Next: Warsaw Cup (Nov. 26-29)


This event was a setback for Moore-Towers/Marinaro, following their bronze medal at Skate Canada. They placed only 7th in both segments/overall.

Moore-Towers/Marinaro at Skate Canada

Kirsten/Mike opened their Etta James SP with an okay triple twist. The catch was too low, but they got by with only a couple -1s. Next came very good SBS 3Ts. But their lift received no points, apparently because Mike lost his arm lock during a transition, and then they both fell on the throw 3Lp. I like this program for Kirsten/Mike; they express the music well. But they could not overcome the technical errors and scored only 51.97, more than 11 points off their Skate Canada SP score.

Their Romeo & Juliet LP was better, but not enough to pull up in the standings. Both throw jumps were 2-footed, and they doubled the SBS 3S. The twist again landed on Mike’s shoulder and got only level 1. Lifts are improving, but still need work.

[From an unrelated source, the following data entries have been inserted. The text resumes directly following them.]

(** The loop gets through a run of timer ticks exactly when every
    cycle ends, whether in an error or not, and what it did is then what
    the cycles did, one after the other. *)
Theorem eventLoop_runs_every_cycle
    (ticks : list (@Service Transaction Receipt)) (tr : list Event) :
  eventLoop ticks = Some tr <->
  exists trs,
    Forall2 (fun s t => eventLoop_cycle s = Some t) ticks trs /\
    tr = concat trs.
Proof.
  revert tr. induction ticks as [|s ticks IH]; intros tr; simpl.
  - split.
    + intros H. injection H as <-. exists []. split; [constructor|reflexivity].
    + intros (trs & Hf & ->). inversion Hf. reflexivity.
  - destruct (eventLoop_cycle s) as [t|] eqn:Hc.
    + destruct (eventLoop ticks) as [tr'|].
      * split.
        -- intros H. apply (inj Some) in H. subst tr.
           destruct (proj1 (IH tr') eq_refl) as (trs & Hf & ->).
           exists (t :: trs). split; [constructor; auto|reflexivity].
        -- intros (trs & Hf & ->).
           inversion Hf as [|? t' ? trs' Ht Hf']; subst.
           assert (t' = t) by congruence. subst t'.
           assert (Some tr' = Some (concat trs')) as Heq
             by (apply IH; eauto).
           injection Heq as ->. reflexivity.
      * split; [discriminate|].
        intros (trs & Hf & ->).
        inversion Hf as [|? t' ? trs' Ht Hf']; subst.
        assert (None = Some (concat trs')) by (apply IH; eauto).
        discriminate.
    + split; [discriminate|].
      intros (trs & Hf & ->). inversion Hf; subst. congruence.
Qed.

End LoopExtras.

Section BudgetExtras.

Import Sequencer Props SequencerFacts LoopFacts.

Context {Block BatchElement BatchParams Transaction : Type}.
Variable c : @Codec Block BatchElement BatchParams.
Variable d : @Driver Block Transaction.

Lemma sequencerBytes_nonneg (els : list BatchElement) :
  (forall el, 0 <= TxLenSize c + TxSize c el) ->
  0 <= sequencerBytes c els.
Proof.
  intros Hpos. induction els as [|el els IH]; simpl; [lia|].
  destruct (IsSequencerTx c el); [specialize (Hpos el)|]; lia.
Qed.
(** The reader on the inside of a text, from after its opening quote: the
    text and what follows its closing quote.  [None]: the reader raises. *)
Fixpoint scanstring (s : list N) : option (list N * list N) :=
  match s with
  | [] => None
  | c :: rest =>
      if c =? 34 then Some ([], rest)
      else if c =? 92 then
        match rest with
        | [] => None
        | e :: rest1 =>
            if e =? 117 then
              match rest1 with
              | a :: b :: c1 :: d :: rest2 =>
                  match parse_hex4 a b c1 d with
                  | None => None
                  | Some uni =>
                      match rest2 with
                      | bs :: u :: a' :: b' :: c' :: d' :: rest3 =>
                          if high_surrogate uni && (bs =? 92) && (u =? 117)
                          then
                            match parse_hex4 a' b' c' d' with
                            | None => None
                            | Some uni2 =>
                                if low_surrogate uni2 then
                                  cons_text
                                    (65536 + ((uni - 55296) * 1024
                                              + (uni2 - 56320)))
                                    (scanstring rest3)
                                else cons_text uni (scanstring rest2)
                            end
                          else cons_text uni (scanstring rest2)
                      | _ => cons_text uni (scanstring rest2)
                      end
                  end
              | _ => None
              end
            else
              match short_escape e with
              | Some c' => cons_text c' (scanstring rest1)
              | None => None
              end
        end
      else if c <? 32 then None
      else cons_text c (scanstring rest)
  end.

Definition whitespace (c : N) : bool :=
  (c =? 32) || (c =? 9) || (c =? 10) || (c =? 13).

Fixpoint skip_ws (s : list N) : list N :=
  match s with
  | c :: s' => if whitespace c then skip_ws s' else s
  | [] => []
  end.

(** The members of an object, from after the opening quote of a key, up to
    the closing brace: the pairs read and what follows the brace.  A value
    that is not a text is not read. *)
Fixpoint members (fuel : nat) (s : list N)
  : option (list (list N * list N) * list N) :=
  match fuel with
  | O => None
  | S fuel' =>
      match scanstring s with
      | None => None
      | Some (key, s1) =>
          match skip_ws s1 with
          | 58 :: s2 =>
              match skip_ws s2 with
              | 34 :: s3 =>
                  match scanstring s3 with
                  | None => None
                  | Some (value, s4) =>
                      match skip_ws s4 with
                      | 125 :: s5 => Some ([(key, value)], s5)
                      | 44 :: s5 =>
                          match skip_ws s5 with
                          | 34 :: s6 =>
                              match members fuel' s6 with
                              | Some (kvs, s7) =>
                                  Some ((key, value) :: kvs, s7)
                              | None => None
                              end
                          | _ => None
                          end
                      | _ => None
                      end
                  end
              | _ => None
              end
          | _ => None
          end
      end
  end.

End Json.

Definition CONFIG_FILE : str := py "app_config.json".

(** [config[key] = value] on a dictionary kept in insertion order. *)
Fixpoint dict_set (key value : str) (config : list (str * str))
  : list (str * str) :=
  match config with
  | [] => [(key, value)]
  | (k, v) :: config' =>
      if bool_decide (k = key) then (key, value) :: config'
      else (k, v) :: dict_set key value config'
  end.


(** [dict(pairs)]: a later pair with the same key replaces the value. *)
Definition dict_of (pairs : list (str * str)) : list (str * str) :=
  fold_left (fun config kv => dict_set (fst kv) (snd kv) config) pairs [].

(** [json.loads(text)] for an object whose values are texts.  [None]: the
    reader raises, or the text holds something else than such an object. *)
Definition json_loads (text : str) : option (list (str * str)) :=
  match Json.skip_ws text with
  | 123%N :: s1 =>
      match Json.skip_ws s1 with
      | 125%N :: s2 =>
          match Json.skip_ws s2 with
          | [] => Some []
          | _ => None
          end
      | 34%N :: s2 =>
          match Json.members (length s2) s2 with
          | Some (pairs, s3) =>
              match Json.skip_ws s3 with
              | [] => Some (dict_of pairs)
              | _ => None
              end
          | None => None
          end
      | _ => None
      end
  | _ => None
  end.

The closing death spiral was good. This Romeo & Juliet program is a very different look for Kirsten, and I still don’t think it was the best choice for this team. But it’s getting better; they’re looking more comfortable and capturing the poignant feel of the music a bit more. I thought they did a pretty good job keeping up speed and momentum, despite the mistakes. However, the judges were not impressed, and Kirsten/Mike’s PCS score dropped 4.5 points from their Skate Canada LP PCS score.

Next: Canadian Nationals (I think)


Like Zabijako/Enbert, this pair was also skating in their first Grand Prix event after only 6 months or so together.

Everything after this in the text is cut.